= Beginning of Section =

(* -------------------------------------------------------------------- *)
(** ** Rendering a record *)

Definition DefaultThunderClientNamespace : string := "thunder-system".
Definition claimUIDLabelName : string := thunderDomain +:+ "/claim-uid".
Definition claimNameLabelName : string := thunderDomain +:+ "/claim-name".
Definition claimNamespaceLabelName : string := thunderDomain +:+ "/claim-namespace".
Definition gpuTypeLabelName : string := thunderDomain +:+ "/gpu-type".

Section rendering.
Context `{UnicodeTables}.

Definition ThunderClientName (claimUID : string) : string :=
  let name := replace_byte "_"%char "-" (to_lower (trim_space claimUID)) in
  "claim-" +:+ (if bool_decide (name = "") then "unknown" else name).

Definition thunderClientObject (client : ThunderClient) (namespace : string) : object :=
  let fields :=
    [("apiVersion", VString "thundercompute.com/v1alpha1");
     ("kind", VString "ThunderClient");
     ("spec", VMap
       [("claimUID", VString (cl_ClaimUID client));
        ("claimNamespace", VString (cl_ClaimNamespace client));
        ("claimName", VString (cl_ClaimName client));
        ("gpuType", VString (cl_GPUType client));
        ("gpuCount", VInt (cl_GPUCount client))]);
     ("status", VMap
       [("nodeName", VString (cl_NodeName client));
        ("zone", VString (cl_Zone client));
        ("requestName", VString (cl_RequestName client));
        ("poolName", VString (cl_PoolName client));
        ("deviceName", VString (cl_DeviceName client));
        ("cdiName", VString (cl_CDIName client));
        ("enrollmentTokenID", VString (cl_EnrollmentTokenID client));
        ("guestNamespace", VString (cl_GuestNamespace client));
        ("guestSecretName", VString (cl_GuestSecret client));
        ("createdAt", VString (time_Format (cl_CreatedAt client)));
        ("updatedAt", VString (time_Format (cl_UpdatedAt client)))])] in
  let fields :=
    match cl_ShareID client with
    | Some shareID => set_nested fields ["status"; "shareID"] (VString shareID)
    | None => fields
    end in
  let consumer := cl_Consumer client in
  let fields :=
    if bool_decide (con_Name consumer ≠ "") || bool_decide (con_UID consumer ≠ "") then
      set_nested fields ["status"; "consumer"]
        (VMap [("apiGroup", VString (con_APIGroup consumer));
               ("resource", VString (con_Resource consumer));
               ("namespace", VString (con_Namespace consumer));
               ("name", VString (con_Name consumer));
               ("uid", VString (con_UID consumer))])
    else fields in
  {| o_name := ThunderClientName (cl_ClaimUID client);
     o_namespace := namespace;
     o_labels := labels_of
       [("app.kubernetes.io/name", "thunder-dra-driver");
        (claimUIDLabelName, cl_ClaimUID client);
        (gpuTypeLabelName, to_lower (cl_GPUType client));
        (claimNamespaceLabelName, cl_ClaimNamespace client)];
     o_finalizers := [];
     o_resourceVersion := "";
     o_fields := fields |}.

Definition thunderClientFromObject (o : object) : ThunderClient :=
  let shareID := nestedString o ["status"; "shareID"] in
  {| cl_ClaimUID := nestedString o ["spec"; "claimUID"];
     cl_ClaimNamespace := nestedString o ["spec"; "claimNamespace"];
     cl_ClaimName := nestedString o ["spec"; "claimName"];
     cl_GPUType := nestedString o ["spec"; "gpuType"];
     cl_GPUCount := nestedInt64 o ["spec"; "gpuCount"];
     cl_Zone := nestedString o ["status"; "zone"];
     cl_NodeName := nestedString o ["status"; "nodeName"];
     cl_RequestName := nestedString o ["status"; "requestName"];
     cl_PoolName := nestedString o ["status"; "poolName"];
     cl_DeviceName := nestedString o ["status"; "deviceName"];
     cl_ShareID := if bool_decide (shareID = "") then None else Some shareID;
     cl_Consumer :=
       match nested (o_fields o) ["status"; "consumer"] with
       | Some (VMap consumer) =>
           Consumer (stringFromMap consumer "apiGroup") (stringFromMap consumer "resource")
             (stringFromMap consumer "namespace") (stringFromMap consumer "name")
             (stringFromMap consumer "uid")
       | _ => no_consumer
       end;
     cl_CDIName := nestedString o ["status"; "cdiName"];
     cl_EnrollmentTokenID := nestedString o ["status"; "enrollmentTokenID"];
     cl_GuestNamespace := nestedString o ["status"; "guestNamespace"];
     cl_GuestSecret := nestedString o ["status"; "guestSecretName"];
     cl_CreatedAt := nestedTime o ["status"; "createdAt"];
     cl_UpdatedAt := nestedTime o ["status"; "updatedAt"] |}.
End rendering.

(* -------------------------------------------------------------------- *)
(** ** The store *)

(** The calls on the ThunderClient resource of a namespace, and the clock.
    The object a write returns is not used. *)
Inductive crd_ev :=
  | GetObject (namespace name : string)
  | CreateObject (namespace : string) (o : object)
  | UpdateObject (namespace : string) (o : object)
  | DeleteObject (namespace name : string)
  | TimeNow.
Definition crd_resp (e : crd_ev) : Type :=
  match e with
  | GetObject _ _ => result object
  | TimeNow => Z
  | _ => result unit
  end.
Definition crd_sig : sig := Sig crd_ev crd_resp.
Definition ccall (e : crd_ev) : prog crd_sig (crd_resp e) := call (S:=crd_sig) e.

Record KubernetesThunderClientStore := ClientStore { ks_Client : bool; ks_Namespace : string }.

Definition NewKubernetesThunderClientStore (client : bool) (namespace : string)
    : KubernetesThunderClientStore :=
  ClientStore client (if blank namespace then DefaultThunderClientNamespace else namespace).

Definition store_namespace (s : KubernetesThunderClientStore) : string :=
  if blank (ks_Namespace s) then DefaultThunderClientNamespace else trim_space (ks_Namespace s).

Definition withFinalizer (finalizers : list string) : list string :=
  if existsb (λ f, bool_decide (f = Finalizer)) finalizers then finalizers
  else finalizers ++ [Finalizer].

Definition no_client : error := ErrText "dynamic client is required".

(** The record with its times set: [CreatedAt] when it has none. *)
Definition stamped (client : ThunderClient) (created updated : Z) : ThunderClient :=
  {| cl_ClaimUID := cl_ClaimUID client;
     cl_ClaimNamespace := cl_ClaimNamespace client;
     cl_ClaimName := cl_ClaimName client;
     cl_GPUType := cl_GPUType client;
     cl_GPUCount := cl_GPUCount client;
     cl_Zone := cl_Zone client;
     cl_NodeName := cl_NodeName client;
     cl_RequestName := cl_RequestName client;
     cl_PoolName := cl_PoolName client;
     cl_DeviceName := cl_DeviceName client;
     cl_ShareID := cl_ShareID client;
     cl_Consumer := cl_Consumer client;
     cl_CDIName := cl_CDIName client;
     cl_EnrollmentTokenID := cl_EnrollmentTokenID client;
     cl_GuestNamespace := cl_GuestNamespace client;
     cl_GuestSecret := cl_GuestSecret client;
     cl_CreatedAt := created;
     cl_UpdatedAt := updated |}.

Section store.
Context `{UnicodeTables, LibErrors}.

Definition store_Get (s : KubernetesThunderClientStore) (claimUID : string)
    : prog crd_sig (result ThunderClient) :=
  if negb (ks_Client s) then mret (Err no_client)
  else
    r ← ccall (GetObject (store_namespace s) (ThunderClientName claimUID));
    match r with
    | Ok o => mret (Ok (thunderClientFromObject o))
    | Err e => if kube_is_not_found e then mret (Err ErrNotFound) else mret (Err e)
    end.

Definition store_Upsert (s : KubernetesThunderClientStore) (client : ThunderClient)
    : prog crd_sig (result unit) :=
  if negb (ks_Client s) then mret (Err no_client)
  else
    created ← (if bool_decide (cl_CreatedAt client = zero_time) then ccall TimeNow
               else mret (cl_CreatedAt client));
    updated ← ccall TimeNow;
    let namespace := store_namespace s in
    let o := thunderClientObject (stamped client created updated) namespace in
    current ← ccall (GetObject namespace (o_name o));
    match current with
    | Err e =>
        if kube_is_not_found e then ccall (CreateObject namespace (set_finalizers o [Finalizer]))
        else mret (Err e)
    | Ok current =>
        ccall (UpdateObject namespace
          (set_version (set_finalizers o (withFinalizer (o_finalizers current)))
             (o_resourceVersion current)))
    end.

Definition store_remove (namespace name : string) : prog crd_sig (result unit) :=
  r ← ccall (DeleteObject namespace name);
  match r with
  | Err e => if kube_is_not_found e then mret (Ok tt) else mret (Err e)
  | Ok _ => mret (Ok tt)
  end.

Definition store_Delete (s : KubernetesThunderClientStore) (claimUID : string)
    : prog crd_sig (result unit) :=
  if negb (ks_Client s) then mret (Err no_client)
  else
    let namespace := store_namespace s in
    let name := ThunderClientName claimUID in
    current ← ccall (GetObject namespace name);
    match current with
    | Err e => if kube_is_not_found e then mret (Err ErrNotFound) else mret (Err e)
    | Ok current =>
        let kept := withoutFinalizer (o_finalizers current) in
        if bool_decide (length kept ≠ length (o_finalizers current)) then
          r ← ccall (UpdateObject namespace (set_finalizers current kept));
          match r with
          | Err e =>
              if kube_is_not_found e then store_remove namespace name
              else mret (Err (wrap ("release finalizer on ThunderClient " +:+ name) e))
          | Ok _ => store_remove namespace name
          end
        else store_remove namespace name
    end.
End store.

(* -------------------------------------------------------------------- *)
(** ** The API server, and the ledger the store keeps on it *)

(** The resources of every namespace, each with whether its deletion was asked
    for; the version of the next write; and how often the clock was read. *)
Record crd_server := CRDServer {
  crd_objects : gmap (string * string) (object * bool);
  crd_version : Z;
  crd_ticks : nat
}.

Definition conflict_error : error := ErrAPI 409 "the object has been modified".

(** What a client uses of the store; [Outside] is a deletion of the resource
    [name] by someone else. *)
Inductive record_ev :=
  | RecGet (claimUID : string)
  | RecUpsert (client : ThunderClient)
  | RecDelete (claimUID : string)
  | Outside (name : string).
Definition record_resp (e : record_ev) : Type :=
  match e with
  | RecGet _ => result ThunderClient
  | RecUpsert _ | RecDelete _ => result unit
  | Outside _ => unit
  end.
Definition record_sig : sig := Sig record_ev record_resp.

Record ledger := Ledger { l_records : gmap string ThunderClient; l_ticks : nat }.

(** The record as it is kept: an empty share and an empty consumer are none. *)
Definition normal (client : ThunderClient) : ThunderClient :=
  let share := match cl_ShareID client with
               | Some s => if bool_decide (s = "") then None else Some s
               | None => None
               end in
  let consumer :=
    if bool_decide (con_Name (cl_Consumer client) ≠ "") || bool_decide (con_UID (cl_Consumer client) ≠ "")
    then cl_Consumer client else no_consumer in
  {| cl_ClaimUID := cl_ClaimUID client;
     cl_ClaimNamespace := cl_ClaimNamespace client;
     cl_ClaimName := cl_ClaimName client;
     cl_GPUType := cl_GPUType client;
     cl_GPUCount := cl_GPUCount client;
     cl_Zone := cl_Zone client;
     cl_NodeName := cl_NodeName client;
     cl_RequestName := cl_RequestName client;
     cl_PoolName := cl_PoolName client;
     cl_DeviceName := cl_DeviceName client;
     cl_ShareID := share;
     cl_Consumer := consumer;
     cl_CDIName := cl_CDIName client;
     cl_EnrollmentTokenID := cl_EnrollmentTokenID client;
     cl_GuestNamespace := cl_GuestNamespace client;
     cl_GuestSecret := cl_GuestSecret client;
     cl_CreatedAt := cl_CreatedAt client;
     cl_UpdatedAt := cl_UpdatedAt client |}.

Section server.
Context `{UnicodeTables, ServerErrors} (clock : nat → Z).

Definition put (k : string * string) (o : object) (deleting : bool) (w : crd_server) : crd_server :=
  CRDServer (<[k := (set_version o (itoa (crd_version w)), deleting)]> (crd_objects w))
    (crd_version w + 1) (crd_ticks w).
Definition drop_object (k : string * string) (w : crd_server) : crd_server :=
  CRDServer (delete k (crd_objects w)) (crd_version w) (crd_ticks w).

(** A write with an old version conflicts; a resource with finalizers is only
    marked when it is deleted, and goes when the last of them does. *)
Definition crd_handler : handler crd_sig crd_server :=
  λ e w, match e return crd_resp e * crd_server with
  | GetObject ns name =>
      (match crd_objects w !! (ns, name) with
       | Some (o, _) => Ok o | None => Err not_found_error end, w)
  | CreateObject ns o =>
      match crd_objects w !! (ns, o_name o) with
      | Some _ => (Err already_exists_error, w)
      | None => (Ok tt, put (ns, o_name o) o false w)
      end
  | UpdateObject ns o =>
      match crd_objects w !! (ns, o_name o) with
      | None => (Err not_found_error, w)
      | Some (current, deleting) =>
          if bool_decide (o_resourceVersion o ≠ "") &&
             bool_decide (o_resourceVersion o ≠ o_resourceVersion current)
          then (Err conflict_error, w)
          else if deleting && bool_decide (o_finalizers o = [])
          then (Ok tt, drop_object (ns, o_name o) w)
          else (Ok tt, put (ns, o_name o) o deleting w)
      end
  | DeleteObject ns name =>
      match crd_objects w !! (ns, name) with
      | None => (Err not_found_error, w)
      | Some (o, _) =>
          if bool_decide (o_finalizers o = []) then (Ok tt, drop_object (ns, name) w)
          else (Ok tt, put (ns, name) o true w)
      end
  | TimeNow => (clock (crd_ticks w), CRDServer (crd_objects w) (crd_version w) (S (crd_ticks w)))
  end.
(* ===== verification/TokenIssuer.v ===== *)
(** * Daemon: the token issuer

    internal/daemon/driver.go's ThunderTokenIssuer: the Thunder SDK as the
    driver sees it.  It mints the enrollment token of a claim and revokes
    tokens and clients, where one that is gone already counts as revoked. *)

From S2P Require Import Prelude GoStrings Float64 Labels ResourceSlice Driver DriverSpec Lifecycle.
From S2P Require Import GoTime ClientStore.

(** The SDK's [CreateClientEnrollmentRequest], and the response's fields. *)
Record ClientEnrollmentRequest := EnrollmentRequest {
  eq_ZoneID : string;
  eq_GPUType : string;
  eq_GPUCount : Z
}.
Record ClientEnrollmentToken := EnrollmentToken {
  et_EnrollmentTokenID : string;
  et_EnrollmentToken : string;
  et_ExpiresAt : option Z
}.

Inductive issuer_ev :=
  | CreateClientEnrollment (request : ClientEnrollmentRequest)
  | UnenrollClient (tokenID : string)
  | RevokeClientCall (clientID : string).
Definition issuer_resp (e : issuer_ev) : Type :=
  match e with CreateClientEnrollment _ => result ClientEnrollmentToken | _ => result unit end.
Definition issuer_sig : sig := Sig issuer_ev issuer_resp.
Definition icall (e : issuer_ev) : prog issuer_sig (issuer_resp e) := call (S:=issuer_sig) e.

(** [Client] is whether the SDK's client is set. *)
Record ThunderTokenIssuer := TokenIssuer { ti_Client : bool; ti_ZoneID : string }.

(** The conversion of an [int64] to [uint64]. *)
Definition uint64 (z : Z) : Z := z `mod` 2^64.

Definition no_thunder_client : error := ErrText "thunder client is required".

Section issuer.
Context `{LibErrors} (i : ThunderTokenIssuer).

(** The token's ID, the token and when it expires: the zero time when the API
    does not say. *)
Definition issuer_Mint (allocation : Allocation) : prog issuer_sig (result (string * string * Z)) :=
  if negb (ti_Client i) then mret (Err no_thunder_client)
  else
    let zoneID := trim_space (ti_ZoneID i) in
    let zoneID := if bool_decide (zoneID = "") then al_Zone allocation else zoneID in
    let? token := icall (CreateClientEnrollment
      {| eq_ZoneID := zoneID; eq_GPUType := al_GPUType allocation;
         eq_GPUCount := uint64 (al_GPUCount allocation) |}) or id in
    mret (Ok (et_EnrollmentTokenID token, et_EnrollmentToken token, default zero_time (et_ExpiresAt token))).

(** What is not found is revoked already. *)
Definition revoke_with (call : string → prog issuer_sig (result unit)) (id : string)
    : prog issuer_sig (result unit) :=
  if blank id then mret (Ok tt)
  else if negb (ti_Client i) then mret (Err no_thunder_client)
  else
    r ← call id;
    match r with
    | Err err => if thunder_is_not_found err then mret (Ok tt) else mret (Err err)
    | Ok _ => mret (Ok tt)
    end.
Definition issuer_RevokeClient (clientID : string) : prog issuer_sig (result unit) :=
  revoke_with (λ id, icall (RevokeClientCall id)) clientID.
Definition issuer_Revoke (tokenID : string) : prog issuer_sig (result unit) :=
  revoke_with (λ id, icall (UnenrollClient id)) tokenID.
End issuer.

(* -------------------------------------------------------------------- *)
(** ** The Thunder account *)

(** How many tokens were minted, the tokens that can be spent and the clients
    that are enrolled. *)
Record account := Account { ac_minted : Z; ac_tokens : gset string; ac_clients : gset string }.

(** The error of a name the API does not know. *)
Class AccountErrors `{LibErrors} := {
  unknown_error : error;
  unknown_error_is : thunder_is_not_found unknown_error = true
}.

Definition token_secret (n : Z) : string := "secret-" +:+ itoa n.

Definition account_handler `{AccountErrors} : handler issuer_sig account := λ e w,
  let 'Account n tokens clients := w in
  match e return issuer_resp e * account with
  | CreateClientEnrollment _ =>
      (Ok (EnrollmentToken (minted_name n) (token_secret n) None),
       Account (n + 1) ({[minted_name n]} ∪ tokens) clients)
  | UnenrollClient t =>
      (if bool_decide (t ∈ tokens) then Ok tt else Err unknown_error, Account n (tokens ∖ {[t]}) clients)
  | RevokeClientCall c =>
      (if bool_decide (c ∈ clients) then Ok tt else Err unknown_error, Account n tokens (clients ∖ {[c]}))
  end.

(* -------------------------------------------------------------------- *)
(** ** Lemmas *)

Section lemmas.
Context `{AccountErrors} (i : ThunderTokenIssuer).
Hypothesis Hclient : ti_Client i = true.

Lemma run_icall_bind {B} e (f : issuer_resp e → prog issuer_sig B) w :
  run account_handler (icall e ≫= f) w =
    let '(r, w') := account_handler e w in run account_handler (f r) w'.
Proof using Type. rewrite run_bind. cbn. by destruct (account_handler e w). Qed.

Lemma issuer_Mint_run al w :
  run account_handler (issuer_Mint i al) w =
    (Ok (minted_name (ac_minted w), token_secret (ac_minted w), zero_time),
     Account (ac_minted w + 1) ({[minted_name (ac_minted w)]} ∪ ac_tokens w) (ac_clients w)).
Proof using Type*.
  unfold issuer_Mint, orfail. rewrite Hclient. cbn [negb].
  rewrite (run_icall_bind (CreateClientEnrollment _)). by destruct w.
Qed.

Lemma issuer_Revoke_run t w : blank t = false →
  run account_handler (issuer_Revoke i t) w =
    (Ok tt, Account (ac_minted w) (ac_tokens w ∖ {[t]}) (ac_clients w)).
Proof using Type*.
  intros Hb. unfold issuer_Revoke, revoke_with. rewrite Hb, Hclient. cbn [negb].
  rewrite (run_icall_bind (UnenrollClient t)). destruct w. cbn [account_handler].
  case_bool_decide; [done|]. by rewrite unknown_error_is.
Qed.

Lemma issuer_RevokeClient_run c w : blank c = false →
  run account_handler (issuer_RevokeClient i c) w =
    (Ok tt, Account (ac_minted w) (ac_tokens w) (ac_clients w ∖ {[c]})).
Proof using Type*.
  intros Hb. unfold issuer_RevokeClient, revoke_with. rewrite Hb, Hclient. cbn [negb].
  rewrite (run_icall_bind (RevokeClientCall c)). destruct w. cbn [account_handler].
  case_bool_decide; [done|]. by rewrite unknown_error_is.
Qed.
End lemmas.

= End of Section =

**Required action:**
Examine the listing and count its lines containing the word "allocation". State the count alone.

**Output of the exercise:**
4